_Task instructions_
Repeat exactly, and only, the lines from the one holding "destruct (last _) as [r|] eqn:El." through the last line of the records below.

+ + + + +

Definition unset_routes (before after : option DesiredLRP) (routeEntries : gmap RoutingKey (list routeMapping))
    (t : list nat) (st : internalRoutingTable * Emission) (kr : RoutingKey * list routeMapping)
    : option (internalRoutingTable * Emission) :=
  let '(T, out) := st in
  let '(key, _) := kr in
  match routeEntries !! key with
  | Some _ => Some st
  | None =>
      let currentEntry := entry T key in
      newer ← match after with
              | None =>
                  before ← before;
                  if Tag_Equal (re_ModificationTag currentEntry) (dl_ModificationTag before) then Some true
                  else SucceededBy_ptr (re_ModificationTag currentEntry) (dl_ModificationTag before)
              | Some after => SucceededBy_ptr (re_ModificationTag currentEntry) (dl_ModificationTag after)
              end;
      if negb newer then Some st
      else
        let newEntry :=
          match after with
          | None => with_routes currentEntry []
          | Some after =>
              mkRoutableEndpoints (dl_Domain after) [] (re_Endpoints currentEntry) (dl_Instances after)
                (dl_ModificationTag after)
          end in
        Some (deleteEntryIfEmpty (set_entry T key newEntry) key,
              Emission_Merge out (emitDiffMessages cfg t currentEntry newEntry))
  end.

Fixpoint each_entry
    (step : list nat -> internalRoutingTable * Emission -> RoutingKey * list routeMapping ->
            option (internalRoutingTable * Emission))
    (t : list nat) (i : nat) (st : internalRoutingTable * Emission) (l : list (RoutingKey * list routeMapping))
    : option (internalRoutingTable * Emission) :=
  match l with
  | [] => Some st
  | kr :: l => st ← step (slot t i) st kr; each_entry step t (S i) st l
  end.

Definition SetRoutes (t : list nat) (T : internalRoutingTable) (before after : option DesiredLRP)
    : option (internalRoutingTable * Emission) :=
  let removedRouteEntries := routesGenerator cfg before in
  let routeEntries := routesGenerator cfg after in
  st ← each_entry (set_routes before after) (slot t 0) 1 (T, no_emission)
         (range_at (slot (slot t 0) 0) routeEntries);
  each_entry (unset_routes before after routeEntries) (slot t 1) 1 st
    (range_at (slot (slot t 1) 0) removedRouteEntries).

Definition RemoveRoutes (t : list nat) (T : internalRoutingTable) (desiredLRP : option DesiredLRP)
    : option (internalRoutingTable * Emission) := SetRoutes t T desiredLRP None.

(** *** Queries *)

Definition AssociationsCount (t : list nat) (T : internalRoutingTable) : Z :=
  foldl (fun count ke =>
    (count + Z.of_nat (length (re_Routes ke.2)) * Z.of_nat (size (re_Endpoints ke.2)))%Z)
    0%Z (range_at t (irt_entries T)).

Definition TableSize (T : internalRoutingTable) : nat := size (irt_entries T).

Definition HasExternalRoutes (T : internalRoutingTable) (actualLRP : ActualLRP) : option bool :=
  keys ← NewRoutingKeysFromActual actualLRP;
  Some (existsb (fun key => negb (bool_decide (re_Routes (entry T key) = []))) keys).
End operations.

(** ** The three tables *)

Section routes_from.
Context `{RouteJson}.

Definition append_routes (m : gmap RoutingKey (list routeMapping)) (key : RoutingKey) (l : list routeMapping)
    : gmap RoutingKey (list routeMapping) :=
  <[key := default [] (m !! key) ++ l]> m.

Definition http_routes (lrp : DesiredLRP) (route : CFRoute) : list routeMapping :=
  (fun hostname =>
     HTTP {| rt_Hostname := hostname; rt_LogGUID := dl_LogGuid lrp;
             rt_RouteServiceUrl := cf_RouteServiceUrl route;
             rt_IsolationSegment := cf_IsolationSegment route;
             rt_MetricTags := dl_MetricTags lrp; rt_Protocol := cf_Protocol route;
             rt_Options := cf_Options route |}) <$> cf_Hostnames route.

Definition httpRoutesFrom (lrp : option DesiredLRP) : gmap RoutingKey (list routeMapping) :=
  match lrp with
  | None => ∅
  | Some lrp =>
      match dl_Routes lrp with
      | None => ∅
      | Some info =>
          foldl (fun m route =>
            append_routes m (NewRoutingKey (dl_ProcessGuid lrp) (cf_Port route)) (http_routes lrp route))
            ∅ (CFRoutesFromRoutingInfo info).1
      end
  end.

Definition tcp_route (tlsEnabled : bool) (route : TCPRoute) : routeMapping :=
  TCP {| ei_RouterGroupGUID := tr_RouterGroupGuid route; ei_Port := tr_ExternalPort route;
         ei_TLSEnabled := tlsEnabled; ei_SniHostname := default "" (tr_SniHostname route);
         ei_TerminateFrontendTLS := tr_TerminateFrontendTLS route;
         ei_EnableBackendMTLS := tr_EnableBackendMTLS route |}.

Definition tcpRoutesFrom (tlsEnabled : bool) (lrp : option DesiredLRP) : gmap RoutingKey (list routeMapping) :=
  match lrp with
  | None => ∅
  | Some lrp =>
      foldl (fun m route =>
        append_routes m (NewRoutingKey (dl_ProcessGuid lrp) (tr_ContainerPort route)) [tcp_route tlsEnabled route])
        ∅ (TCPRoutesFromRoutingInfo (dl_Routes lrp)).1
  end.

Definition internalRoutesFrom (lrp : option DesiredLRP) : gmap RoutingKey (list routeMapping) :=
  match lrp with
  | None => ∅
  | Some lrp =>
      match dl_Routes lrp with
      | None => ∅
      | Some info =>
          foldl (fun m hostname =>
            append_routes m (NewRoutingKey (dl_ProcessGuid lrp) 0)
              [Internal (mkInternalRoute hostname "" (dl_LogGuid lrp))])
            ∅ (InternalRoutesFromRoutingInfo info).1
      end
  end.

Definition http_config (direct : bool) : TableConfig :=
  mkTableConfig NewEndpointsFromActual httpRoutesFrom direct false.
Definition tcp_config (direct tlsEnabled : bool) : TableConfig :=
  mkTableConfig NewEndpointsFromActual (tcpRoutesFrom tlsEnabled) direct true.
Definition internal_config (direct : bool) : TableConfig :=
  mkTableConfig internalEndpointsFromActualLRP internalRoutesFrom direct true.
End routes_from.

Record routingTable := mkRoutingTable {
  tcpRoutesRoutingTable : internalRoutingTable;
  httpRoutesRoutingTable : internalRoutingTable;
  internalRoutesRoutingTable : internalRoutingTable }.
(** An instance that is known under both presences has one address, whatever
    the presence. *)
Definition steady (before after : gmap EndpointKey Endpoint) : Prop :=
  forall guid,
    (forall e e', e_InstanceGUID e = guid -> e_InstanceGUID e' = guid ->
       (exists k, before !! k = Some e \/ after !! k = Some e) ->
       (exists k, before !! k = Some e' \/ after !! k = Some e') -> norm e = norm e') \/
    (exists evacuating, forall k e, before !! k = Some e \/ after !! k = Some e ->
       ek_InstanceGUID k = guid -> ek_Evacuating k = evacuating).

Lemma endpointDifferent_norm a b : endpointDifferent a b = bool_decide (norm a <> norm b).
Proof.
  unfold endpointDifferent. apply bool_decide_ext. destruct a, b. unfold norm. simpl.
  split; intros Hne Heq; apply Hne; injection Heq; intros; by subst.
Qed.

Lemma twin_twin k : twin (twin k) = k.
Proof. destruct k as [g b]. unfold twin. simpl. by rewrite negb_involutive. Qed.

Lemma twin_neq k : twin k <> k.
Proof. destruct k as [g []]; unfold twin; simpl; congruence. Qed.

Lemma same_guid k k' : ek_InstanceGUID k = ek_InstanceGUID k' -> k' = k \/ k' = twin k.
Proof. destruct k as [g []], k' as [g' []]; unfold twin; simpl; intros ->; auto. Qed.

Lemma elem_of_advertised entry h n :
  (h, n) ∈ advertised entry <->
  h ∈ (Hash <$> re_Routes entry) /\ exists k e, re_Endpoints entry !! k = Some e /\ norm e = n.
Proof.
  unfold advertised. rewrite elem_of_list_to_set, list_elem_of_bind, list_elem_of_fmap. split.
  - intros (r & Hp & Hr). apply list_elem_of_fmap in Hp as ([k e] & [= -> ->] & Hke).
    apply elem_of_map_to_list in Hke. split; [by exists r|by exists k, e].
  - intros [(r & -> & Hr) (k & e & Hke & <-)]. exists r. split; [|done].
    apply list_elem_of_fmap. exists (k, e). split; [done|by apply elem_of_map_to_list].
Qed.

Section diff_facts.
Context `{RouteJson, !RangeAt EndpointKey, !RangeAt RHash, !RangeAt (RHash * Endpoint)}.

(** *** Routes *)

Lemma by_hash_foldl (m : gmap RHash routeMapping) l h :
  foldl (fun m r => <[Hash r := r]> m) m l !! h =
  match last (filter (fun r => Hash r = h) l) with Some r => Some r | None => m !! h end.
Proof.
  induction l as [|r l IH] using rev_ind; [done|].
  rewrite foldl_app, filter_app. simpl. rewrite lookup_insert. case_decide as Hr.
  - rewrite filter_cons_True by done. rewrite filter_nil. by rewrite last_snoc.
  - rewrite filter_cons_False by done. rewrite filter_nil, app_nil_r. exact IH.
Qed.

Lemma by_hash_Some l h r : by_hash l !! h = Some r -> r ∈ l /\ Hash r = h.
Proof.
  unfold by_hash. rewrite by_hash_foldl. destruct (last _) eqn:El; [|by rewrite lookup_empty].
  intros [= ->]. apply last_Some_elem_of, list_elem_of_filter in El. tauto.
Qed.

Lemma by_hash_None l h : by_hash l !! h = None <-> h ∉ (Hash <$> l).
Proof.
  unfold by_hash. rewrite by_hash_foldl. rewrite list_elem_of_fmap.
  destruct (last _) as [r|] eqn:El.
  - apply last_Some_elem_of, list_elem_of_filter in El as [<- Hr]. split; [done|].
    intros Hn. destruct Hn. by exists r.
  - rewrite lookup_empty. split; [|done]. intros _ (r & -> & Hr).
    apply last_None in El. apply (not_elem_of_nil r). rewrite <- El. by apply list_elem_of_filter.
Qed.

Lemma removed_route t before after r :
  r ∈ rd_removed (diffRoutes t before after) -> Hash r ∈ (Hash <$> before) /\ Hash r ∉ (Hash <$> after).
Proof.
  simpl. rewrite list_elem_of_omap. intros ([h r'] & Hin & Hm). apply elem_of_range in Hin.
  apply by_hash_Some in Hin as [Hin <-]. destruct (by_hash after !! _) eqn:Ha; [done|].
  simplify_eq. split; [by apply list_elem_of_fmap_2|by apply by_hash_None].
Qed.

+ + + + +

_Reply to the task_
  destruct (last _) as [r|] eqn:El.
  - apply last_Some_elem_of, list_elem_of_filter in El as [<- Hr]. split; [done|].
    intros Hn. destruct Hn. by exists r.
  - rewrite lookup_empty. split; [|done]. intros _ (r & -> & Hr).
    apply last_None in El. apply (not_elem_of_nil r). rewrite <- El. by apply list_elem_of_filter.
Qed.

Lemma removed_route t before after r :
  r ∈ rd_removed (diffRoutes t before after) -> Hash r ∈ (Hash <$> before) /\ Hash r ∉ (Hash <$> after).
Proof.
  simpl. rewrite list_elem_of_omap. intros ([h r'] & Hin & Hm). apply elem_of_range in Hin.
  apply by_hash_Some in Hin as [Hin <-]. destruct (by_hash after !! _) eqn:Ha; [done|].
  simplify_eq. split; [by apply list_elem_of_fmap_2|by apply by_hash_None].
Qed.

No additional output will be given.